/---

(* ===== verification/Monotonic.v ===== *)
(** [phase8/model/monotonic.py]: the pool-adjacent-violators fit and its
    bounded interpolation. *)

From Stdlib Require Import ZArith Bool Ascii String Lia SpecFloat Sorted.
From stdpp Require Import base list strings option.
From S2P Require Import Prelude PyStr PyFloat PyVal Json.

Open Scope string_scope.
Open Scope Z_scope.

(** The [Observation] of this module. *)
Record Point : Type := { px : float; pvalue : float }.

Record MonotonicFit : Type := {
  direction : string;
  x_min : float;
  x_max : float;
  xs : list float;
  values : list float;
  lower : list float;
  upper : list float;
  sample_count : Z
}.

(** [self.values[self.xs.index(x)]], when [x in self.xs]. *)
Fixpoint value_at (x : float) (ks vs : list float) : option (result float) :=
  match ks, vs with
  | [], _ => None
  | k :: ks', v :: vs' => if feqb k x then Some (Ok v) else value_at x ks' vs'
  | k :: ks', [] => if feqb k x then Some (Raise (Exn IndexError "tuple index out of range"))
                    else value_at x ks' []
  end.

(** The loop over adjacent knots. *)
Fixpoint interpolate (x : float) (ks vs : list float) : result float :=
  match ks, vs with
  | lo :: ks', lo_value :: vs' =>
      match ks', vs' with
      | hi :: _, hi_value :: _ =>
          if fleb lo x && fleb x hi then
            let* fraction := fdiv (fsub x lo) (fsub hi lo) in
            Ok (fadd lo_value (fmul fraction (fsub hi_value lo_value)))
          else interpolate x ks' vs'
      | _, _ => Raise (Exn AssertionError "bounded interpolation failed")
      end
  | _, _ => Raise (Exn AssertionError "bounded interpolation failed")
  end.

Definition predict (fit : MonotonicFit) (x : float) : result float :=
  raise_if (fltb x (x_min fit) || fltb (x_max fit) x) ValueError
    ("x=" +:+ repr_float x +:+ " is outside measured range [" +:+ repr_float (x_min fit) +:+ ", "
     +:+ repr_float (x_max fit) +:+ "]") ;;;
  match value_at x (xs fit) (values fit) with
  | Some r => r
  | None => interpolate x (xs fit) (values fit)
  end.

(** ** Pool adjacent violators

    Blocks are kept with the newest first; [mean] is the mean of a block. *)

Fixpoint merge_back (mean : list float -> float) (block : list float) (blocks : list (list float))
    : list (list float) :=
  match blocks with
  | [] => [block]
  | prev :: rest =>
      if fltb (mean block) (mean prev) then merge_back mean (prev ++ block)%list rest
      else block :: blocks
  end.

Definition pool (mean : list float -> float) (signed : list float) : list (list float) :=
  fold_left (fun blocks value => merge_back mean [value] blocks) signed [].

(** [sum(block) / len(block)]; a block is never empty. *)
Definition block_mean (block : list float) : float := fdiv_ieee (py_sum block) (float_len block).

Definition flatten_blocks (mean : list float -> float) (blocks : list (list float)) : list float :=
  flat_map (fun block => replicate (length block) (mean block)) (rev blocks).

Definition pav_with (mean : list float -> float) (vs : list float) (decreasing : bool) : list float :=
  let signed := if decreasing then fopp <$> vs else vs in
  let fitted := flatten_blocks mean (pool mean signed) in
  if decreasing then fopp <$> fitted else fitted.

Definition pav : list float -> bool -> list float := pav_with block_mean.

(** ** The fit *)

Definition z_score (confidence : float) : float :=
  let c := round2 confidence in
  if feqb c (flit 90 100) then flit 1645 1000
  else if feqb c (flit 95 100) then flit 1960 1000
  else if feqb c (flit 99 100) then flit 2576 1000
  else flit 1960 1000.

(** [sorted(key=x)] *)
Definition by_x (a b : Point) : bool := negb (fltb (px b) (px a)).

Definition residuals (raw fitted : list float) : list float :=
  (fun p => fsub (fst p) (snd p)) <$> zip raw fitted.

Definition spread_of (raw fitted : list float) : result float :=
  match residuals raw fitted with
  | _ :: _ :: _ => pstdev (residuals raw fitted)
  | _ => match raw with
         | r :: _ => Ok (fmul (fabs r) (flit 5 100))
         | [] => Raise (Exn IndexError "list index out of range")
         end
  end.

Definition check_points (ordered : list Point) : result unit :=
  raise_if (negb (forallb (fun p => isfinite (px p) && isfinite (pvalue p)) ordered)) ValueError
    "observations must be finite" ;;;
  raise_if (existsb (fun '(l, r) => fleb (px r) (px l)) (adjacent ordered)) ValueError
    "x values must be strictly increasing".

(** [observations[i].x] for an index that exists. *)
Definition x_of (p : option Point) : result float :=
  match p with Some p => Ok (px p) | None => Raise (Exn IndexError "list index out of range") end.

Definition fit_monotonic (observations : list Point) (direction : string) (confidence : float)
    : result MonotonicFit :=
  raise_if (negb (mem_string direction ["lower"; "higher"])) ValueError
    "direction must be lower or higher" ;;;
  raise_if (match observations with [] => true | _ => false end) ValueError
    "at least one observation is required" ;;;
  raise_if (negb (fltb (flit 5 10) confidence && fltb confidence (flit 1 1))) ValueError
    "confidence must be between 0.5 and 1" ;;;
  let ordered := sort_by by_x observations in
  check_points ordered ;;;
  let raw := pvalue <$> ordered in
  let values := pav raw (String.eqb direction "lower") in
  let* spread := spread_of raw values in
  let margin := fmul (z_score confidence) spread in
  let* x_min := x_of (head ordered) in
  let* x_max := x_of (list.last ordered) in
  Ok {| direction := direction; x_min := x_min; x_max := x_max; xs := px <$> ordered;
        values := values;
        lower := (fun v => fmax fzero (fsub v margin)) <$> values;
        upper := (fun v => fadd v margin) <$> values; sample_count := 0 |}.

(** ** From rows of measurements *)

Abbreviation groups := (list (float * list float)).

(** [grouped.setdefault(x, []).append(v)] *)
Fixpoint group_add (x v : float) (g : groups) : groups :=
  match g with
  | [] => [(x, [v])]
  | (k, vs) :: g' => if feqb k x then (k, (vs ++ [v])%list) :: g' else (k, vs) :: group_add x v g'
  end.
Fixpoint group_get (x : float) (g : groups) : result (list float) :=
  match g with
  | [] => Raise (Exn KeyError (repr_float x))
  | (k, vs) :: g' => if feqb k x then Ok vs else group_get x g'
  end.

\---

» GOAL OF THE EXERCISE:
Please output exactly the lines between the one holding "Fixpoint interpolate (x" and the one holding "let fitted := flatten_blocks" in the records above, inclusive, and nothing more.

» YOUR SOLUTION:
Fixpoint interpolate (x : float) (ks vs : list float) : result float :=
  match ks, vs with
  | lo :: ks', lo_value :: vs' =>
      match ks', vs' with
      | hi :: _, hi_value :: _ =>
          if fleb lo x && fleb x hi then
            let* fraction := fdiv (fsub x lo) (fsub hi lo) in
            Ok (fadd lo_value (fmul fraction (fsub hi_value lo_value)))
          else interpolate x ks' vs'
      | _, _ => Raise (Exn AssertionError "bounded interpolation failed")
      end
  | _, _ => Raise (Exn AssertionError "bounded interpolation failed")
  end.

Definition predict (fit : MonotonicFit) (x : float) : result float :=
  raise_if (fltb x (x_min fit) || fltb (x_max fit) x) ValueError
    ("x=" +:+ repr_float x +:+ " is outside measured range [" +:+ repr_float (x_min fit) +:+ ", "
     +:+ repr_float (x_max fit) +:+ "]") ;;;
  match value_at x (xs fit) (values fit) with
  | Some r => r
  | None => interpolate x (xs fit) (values fit)
  end.

(** ** Pool adjacent violators

    Blocks are kept with the newest first; [mean] is the mean of a block. *)

Fixpoint merge_back (mean : list float -> float) (block : list float) (blocks : list (list float))
    : list (list float) :=
  match blocks with
  | [] => [block]
  | prev :: rest =>
      if fltb (mean block) (mean prev) then merge_back mean (prev ++ block)%list rest
      else block :: blocks
  end.

Definition pool (mean : list float -> float) (signed : list float) : list (list float) :=
  fold_left (fun blocks value => merge_back mean [value] blocks) signed [].

(** [sum(block) / len(block)]; a block is never empty. *)
Definition block_mean (block : list float) : float := fdiv_ieee (py_sum block) (float_len block).

Definition flatten_blocks (mean : list float -> float) (blocks : list (list float)) : list float :=
  flat_map (fun block => replicate (length block) (mean block)) (rev blocks).

Definition pav_with (mean : list float -> float) (vs : list float) (decreasing : bool) : list float :=
  let signed := if decreasing then fopp <$> vs else vs in
  let fitted := flatten_blocks mean (pool mean signed) in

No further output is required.